Kiyonari and former team-mate Byrne both have the chance to become the undisputed BSB king this season, being tied on three BSB titles alongside past master Niall Mackenzie. caught up with 30-year-old Kiyo - who has also raced in MotoGP and won races in WSBK - at team principal Havier Beltran's office...
How would your friends or family describe your character?

Havier Beltran:
Having known him for a long time and knowing how he is, perhaps I can interject here? He's a very quiet, humble person. He's someone who doesn't like the limelight and is comfortable to be in the background. When we go to the dealerships, Kiyo is quite happy mingling and talking with people at their own level and people who have come to meet him are often impressed or overwhelmed by that. He treats all people the same.

Ryuichi Kiyonari:
I agree!
Do you enjoy doing interviews and public appearances?

Ryuichi Kiyonari:
I do enjoy events and interviews, but I don't think I am good at giving interviews. I think I'm naturally shy with people and even in Japan it's the same. I tend not to talk so much there either. I prefer to just sit on my bike and go riding. I think all racers feel that way.
How did you start riding motorbikes, was your family happy that you went motorbike racing?

Ryuichi Kiyonari:
I was maybe 5 or 6 years old and I started on mini motos and it was my father who wanted me to go racing, but honestly I didn't want to. I wanted to stay home playing football or baseball, I just wanted to hang out with my friends. Really until I was perhaps 18 years old I could take or leave the racing. I thought the riding was fun, but not the racing and couldn't really push.

But at the end of 2001 my attitude changed and I really started to want to win, it didn't matter if I wanted to race or not the most important thing was that I wanted to win, and I also didn't want to lose. That helped to give me the confidence to start pushing and ride harder.

At the time I didn't really have any biking heroes, basically any world champion was who I looked up to. But it was the 500cc GP bikes I really liked.

But in the end I'm happy because I'm here in BSB.
If your son said he wanted to be a Motorbike racer, what would you say?

Ryuichi Kiyonari:
I'd give him the chance, I wouldn't be happy because I would always be worried, but if they wanted to ride I would support them.
When you were in WSBK you were fast sometimes, but at other tracks the speed wasn't there, why was that?

Ryuichi Kiyonari:
In 2008 and 2009 it was a brand new bike and we needed to do a lot of work to develop it. But I felt that I didn't communicate with the team enough and well enough to get this done.

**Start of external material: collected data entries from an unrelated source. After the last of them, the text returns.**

(** * NRV cellular-level post-processing: spike-train extraction and queries

    A shallow embedding of [nrv/CL_postprocessing.py].

    Conventions of the embedding.
    - A Python float of the data (a voltage, a time, a coordinate, a
      parameter) is the rational it denotes, of type [Q]; the tests [<],
      [<=], [==] on floats are exact, and are the decision procedures of
      [Q].
    - The arithmetic of the spike detector and of [rasterize] ([1/dt],
      [t_start*(1/dt)], [j*dt - t_last_spike], [tstop/dt], [int]) is the
      binary64 arithmetic of the machine, on Rocq's primitive floats: [b64]
      is the float nearest to a rational, and every operation rounds.  The
      queries on a raster only compare, select and subtract the recorded
      values; their arithmetic is written on [Q], a float division with its
      zero-divisor cases.
    - Integer indices are [Z]; reading a sequence at an index follows the
      Python rule (negative indices count from the end, anything else out of
      range raises [IndexError]).  The spike detector is compiled without
      bounds checks: what its reads outside an array do is a parameter of
      the detector ([Detector.access]).
    - The simulation record is a string-keyed finite map of tagged values.
    - A Python exception is the [Raise] branch of the [result] monad. *)

From Stdlib Require Import ZArith QArith Qround Lqa Lia List Bool String Sorted.
From Stdlib Require Import Floats.
From stdpp Require Import base gmap strings.
Import ListNotations.

Open Scope string_scope.

(** ** Exceptions and the result monad *)

Inductive exn :=
| IndexError (what : string)
| KeyError (key : string)
| ValueError (what : string)
| TypeError (what : string)
| NameError (name : string)
| ZeroDivisionError
| OverflowError (what : string).

Inductive result (A : Type) :=
| Ok (a : A)
| Raise (e : exn).
Arguments Ok {A} a.
Arguments Raise {A} e.

Definition bind {A B} (m : result A) (k : A -> result B) : result B :=
  match m with
  | Ok a => k a
  | Raise e => Raise e
  end.

Notation "'do' x <- m ; k" := (bind m (fun x => k))
  (at level 10, x pattern, m at level 100, k at level 200,
   format "'[v' 'do'  x  <-  m ; '/' k ']'").

(** [for x in l: st = body(st, x)], stopping at the first exception. *)
Fixpoint for_each {A S} (l : list A) (body : S -> A -> result S) (st : S)
  : result S :=
  match l with
  | [] => Ok st
  | a :: l' => do st' <- body st a; for_each l' body st'
  end.

(** ** Numbers *)

Definition Qltb (a b : Q) : bool :=
  match (a ?= b)%Q with Lt => true | _ => false end.
Definition Qgtb (a b : Q) : bool := Qltb b a.
Definition Qgeb (a b : Q) : bool := Qle_bool b a.

(** Python [int(q)]: truncation towards zero. *)
Definition py_int (q : Q) : Z := Z.quot (Qnum q) (Z.pos (Qden q)).

(** Rounding to the nearest integer, ties to even (Python [round]). *)
Definition py_round (q : Q) : Z :=
  let f := Qfloor q in
  let r := (q - inject_Z f)%Q in
  match (r ?= 1 # 2)%Q with
  | Lt => f
  | Gt => (f + 1)%Z
  | Eq => if Z.even f then f else (f + 1)%Z
  end.

(** *** Binary64

    [b64 q] is the float nearest to the rational [q] (ties to even): the
    correctly rounded quotient of its numerator by its denominator. *)
Definition b64 (q : Q) : float :=
  SF2Prim
    (SFdiv prec emax
       match Qnum q with
       | Z0 => S754_zero false
       | Zpos n => S754_finite false n 0
       | Zneg n => S754_finite true n 0
       end
       (S754_finite false (Qden q) 0)).

(** An integer as a float, rounded to nearest when it has more than 53
    bits. *)
Definition float_of_Z (z : Z) : float :=
  SF2Prim (binary_normalize prec emax z 0 false).

(** The rational that a finite float denotes. *)
Definition float_value (f : float) : option Q :=
  match Prim2SF f with
  | S754_zero _ => Some 0%Q
  | S754_finite s m e =>
      let z := if s then Z.neg m else Z.pos m in
      Some (match e with
            | Zneg k => Qmake z (2 ^ k)
            | _ => inject_Z (z * 2 ^ e)
            end)
  | S754_infinity _ | S754_nan => None
  end.

(** [a / b] on Python floats *)
Definition float_div (a b : float) : result float :=
  if (b =? 0)%float then Raise ZeroDivisionError else Ok (a / b)%float.

(** [int(f)] in Python: truncation towards zero, of any size. *)
Definition py_int_float (f : float) : result Z :=
  match float_value f with
  | Some q => Ok (py_int q)
  | None =>
      if is_nan f
      then Raise (ValueError "cannot convert float NaN to integer")
      else Raise (OverflowError "cannot convert float infinity to integer")
  end.

Definition int64_min : Z := (- 2 ^ 63)%Z.
Definition int64_max : Z := (2 ^ 63 - 1)%Z.

(** [int(f)] in compiled code: the conversion of the machine to a 64-bit
    integer, truncation towards zero; a NaN, an infinity or a value outside
    the 64-bit range gives the smallest integer (x86-64). *)
Definition nb_int (f : float) : Z :=
  match float_value f with
  | Some q =>
      let z := py_int q in
      if ((int64_min <=? z) && (z <=? int64_max))%Z then z else int64_min
  | None => int64_min
  end.

(** [round(f)] of a finite float, as an integer. *)
Definition py_round_float (f : float) : Z :=
  match float_value f with
  | Some q => py_round q
  | None => 0%Z
  end.

(** ** Sequences *)

(** [l[k]] with Python's index rule. *)
Definition py_get {A} (what : string) (l : list A) (k : Z) : result A :=
  let n := Z.of_nat (length l) in
  let k' := if (k <? 0)%Z then (k + n)%Z else k in
  if ((0 <=? k') && (k' <? n))%Z
  then match nth_error l (Z.to_nat k') with
       | Some a => Ok a
       | None => Raise (IndexError what)
       end
  else Raise (IndexError what).

(** [range(a, b)] *)
Definition py_range (a b : Z) : list Z :=
  map (fun k => (a + Z.of_nat k)%Z) (seq 0 (Z.to_nat (b - a))).

(** Python [min] of a non-empty sequence given as head and tail. *)
Definition Qmin_list (a : Q) (l : list Q) : Q :=
  fold_left (fun m v => if Qltb v m then v else m) l a.
Definition Qmax_list (a : Q) (l : list Q) : Q :=
  fold_left (fun m v => if Qltb m v then v else m) l a.

(** The built-in [min] and [max]. *)
Definition py_min (l : list Q) : result Q :=
  match l with
  | [] => Raise (ValueError "min() arg is an empty sequence")
  | a :: rest => Ok (Qmin_list a rest)
  end.

Definition py_max (l : list Q) : result Q :=
  match l with
  | [] => Raise (ValueError "max() arg is an empty sequence")
  | a :: rest => Ok (Qmax_list a rest)
  end.

(** ** NumPy arrays *)

(** A float array of dimension 0 or 1. *)
Inductive ndarray :=
| Scalar (q : Q)
| Arr1 (a : list Q).

(** A float as NumPy computes it: division by zero gives a NaN or an
    infinity, not an exception. *)
Inductive npfloat :=
| Fin (q : Q)
| NaN
| PInf
| NInf.

Definition np_div (a b : Q) : npfloat :=
  if Qeq_bool b 0 then
    if Qeq_bool a 0 then NaN else if Qltb 0 a then PInf else NInf
  else Fin (a / b)%Q.

Fixpoint map_result {A B} (f : A -> result B) (l : list A)
  : result (list B) :=
  match l with
  | [] => Ok []
  | a :: l' => do b <- f a; do bs <- map_result f l'; Ok (b :: bs)
  end.

Fixpoint where_from (k : Z) (mask : list bool) : list Z :=
  match mask with
  | [] => []
  | b :: mask' =>
      if b then k :: where_from (k + 1) mask' else where_from (k + 1) mask'
  end.

(** [np.where(mask)]: the indices at which a 1-d mask holds. *)
Definition np_where (mask : list bool) : list Z := where_from 0 mask.

(** [np.arange(n)] *)
Definition np_arange (n : nat) : list Z := py_range 0 (Z.of_nat n).

Fixpoint insert_unique (k : Z) (l : list Z) : list Z :=
  match l with
  | [] => [k]
  | h :: l' =>
      if (k <? h)%Z then k :: l
      else if (k =? h)%Z then l
      else h :: insert_unique k l'
  end.

(** [np.unique]: sorted, without repetition. *)
Definition np_unique (l : list Z) : list Z := fold_right insert_unique [] l.

(** [np.intersect1d(a, b)]: the sorted values found in both. *)
Definition np_intersect1d (a b : list Z) : list Z :=
  List.filter (fun k => existsb (Z.eqb k) (np_unique b)) (np_unique a).

(** [arr[idx]] for an index array. *)
Definition np_take {A} (what : string) (arr : list A) (idx : list Z)
  : result (list A) :=
  map_result (py_get what arr) idx.

(** [np.amin], [np.amax] *)
Definition np_amin (a : list Q) : result Q :=
  match a with
  | [] => Raise (ValueError "zero-size array to reduction operation")
  | v :: a' => Ok (Qmin_list v a')
  end.

Definition np_amax (a : list Q) : result Q :=
  match a with
  | [] => Raise (ValueError "zero-size array to reduction operation")
  | v :: a' => Ok (Qmax_list v a')
  end.

(** Index of the first largest (smallest) element, from a running best. *)
Fixpoint argmax_from (best_i : Z) (best : Q) (i : Z) (a : list Q) : Z :=
  match a with
  | [] => best_i
  | v :: a' =>
      if Qltb best v then argmax_from i v (i + 1) a'
      else argmax_from best_i best (i + 1) a'
  end.

Fixpoint argmin_from (best_i : Z) (best : Q) (i : Z) (a : list Q) : Z :=
  match a with
  | [] => best_i
  | v :: a' =>
      if Qltb v best then argmin_from i v (i + 1) a'
      else argmin_from best_i best (i + 1) a'
  end.

(** [np.argmax], [np.argmin] *)
Definition np_argmax (a : list Q) : result Z :=
  match a with
  | [] => Raise (ValueError "attempt to get argmax of an empty sequence")
  | v :: a' => Ok (argmax_from 0 v 1 a')
  end.

Definition np_argmin (a : list Q) : result Z :=
  match a with
  | [] => Raise (ValueError "attempt to get argmin of an empty sequence")
  | v :: a' => Ok (argmin_from 0 v 1 a')
  end.

Fixpoint zip_with_bool (op : Q -> Q -> bool) (a b : list Q) : list bool :=
  match a, b with
  | v :: a', w :: b' => op v w :: zip_with_bool op a' b'
  | _, _ => []
  end.

(** [np.where(a OP b)] for a 1-d [a] and a 0-d or 1-d [b]: shapes [(n,)]
    and [(k,)] broadcast when they are equal or one of them is 1. *)
Definition np_where_cmp (op : Q -> Q -> bool) (a : list Q) (b : ndarray)
  : result (list Z) :=
  match b with
  | Scalar s => Ok (np_where (map (fun v => op v s) a))
  | Arr1 bs =>
      match bs, a with
      | [s], _ => Ok (np_where (map (fun v => op v s) a))
      | _, [v] => Ok (np_where (map (fun w => op v w) bs))
      | _, _ =>
          if (length a =? length bs)%nat
          then Ok (np_where (zip_with_bool op a bs))
          else Raise (ValueError "operands could not be broadcast together")
      end
  end.

(** Result of [array == list] and of [array != list]: an array of booleans
    when the shapes broadcast, and otherwise the single boolean that NumPy
    1.x falls back to (with a warning). *)
Inductive ndbool :=
| BScalar (b : bool)
| BArr (m : list bool).

Definition np_eq_list (a b : list Q) : ndbool :=
  match a, b with
  | [v], _ => BArr (map (fun w => Qeq_bool v w) b)
  | _, [w] => BArr (map (fun v => Qeq_bool v w) a)
  | _, _ =>
      if (length a =? length b)%nat then BArr (zip_with_bool Qeq_bool a b)
      else BScalar false
  end.

Definition np_ne_list (a b : list Q) : ndbool :=
  match np_eq_list a b with
  | BArr m => BArr (map negb m)
  | BScalar e => BScalar (negb e)
  end.

(** Truth value in an [if]; an empty array is false in NumPy 1.x. *)
Definition np_truth (m : ndbool) : result bool :=
  match m with
  | BScalar b => Ok b
  | BArr [] => Ok false
  | BArr [b] => Ok b
  | BArr _ =>
      Raise (ValueError "the truth value of an array is ambiguous")
  end.

(** ** The simulation record *)

Inductive pyval :=
| VFloat (q : Q)
| VBool (b : bool)
| VStr (s : string)
| VList (l : list Q)
| VArr (a : list Q)
| VIntArr (a : list Z)
| VMat (m : list (list Q)).

Definition get (my_dict : gmap string pyval) (key : string) : result pyval :=
  match my_dict !! key with
  | Some v => Ok v
  | None => Raise (KeyError key)
  end.

Definition get_float (my_dict : gmap string pyval) (key : string)
  : result Q :=
  do v <- get my_dict key;
  match v with VFloat q => Ok q | _ => Raise (TypeError key) end.

Definition get_arr (my_dict : gmap string pyval) (key : string)
  : result (list Q) :=
  do v <- get my_dict key;
  match v with VArr a => Ok a | _ => Raise (TypeError key) end.

Definition get_int_arr (my_dict : gmap string pyval) (key : string)
  : result (list Z) :=
  do v <- get my_dict key;
  match v with VIntArr a => Ok a | _ => Raise (TypeError key) end.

I felt I was talking to them but it was as if we had a communication problem. When I am having motivation problems, I find communication very difficult and can't speak so much, that's a problem of mine.

I'm still good friends with the Ten Kate team and mechanics and talk with them socially. Great team and great bike, but when it came to racing we needed more technical communication.
Which aspect of a motorbike's set-up gives you confidence?

Ryuichi Kiyonari:
I like a bike which is not too aggressive and feels safe and easy to ride. I like it predictable, balanced with nothing too sharp. I'm not a front end or back end rider, it has to be balanced.
When you say a safe bike, is it because to think about the danger?

Ryuichi Kiyonari:
I am always thinking about the danger, but when the race starts I never think about it. That's why I am doing training to help my concentration. I don't want to get injured.
For a rider of your standard your results in 2011 were not good, why was that?

Ryuichi Kiyonari:
I think the team was no good!

Sound of Havier Beltran laughing in the background.

No, no, in 2011 the bike was good because Shakey was doing well on it and was winning many races. I think it was my problem. For me how I feel is very important for my results, this is true of all riders but with me it is probably more important

I am trying to enjoy my riding more because in 2011 I started not enjoying my racing. My heart didn't feel right. If you win some races things start to get better, but if I get bad results, my motivation suffers, and you need motivation. I think enjoyment goes with motivation and that is the direction I am going in for this year. Enjoyment is the key.

It finished very badly at the end of 2011, there was a really bad feeling and I was having difficulty sleeping. November and December was a difficult time for me. After the last race at Brands I was continually asking myself why and I was thinking of giving up racing. I was thinking of retiring.

But I finally came to the conclusion that I needed to enjoy the feeling of riding and racing motorbikes again and that in combination with training that would help.

I don't want to go back there, I want to go forwards
Did you enjoy 2012 in Asian SuperSports?

Ryuichi Kiyonari:
Yes I did, I won the championship. But I don't really like the 600, I like the 1000s. But I did enjoy it despite the fact that it was a new team, bike and championship.

I looked forward to every race weekend. It's no holiday, the championship is quite hard, but the championship only has six rounds and between races you have a month. I always spent this time training or motocross riding just to keep the momentum going. I never felt tired and kept my concentration going by training.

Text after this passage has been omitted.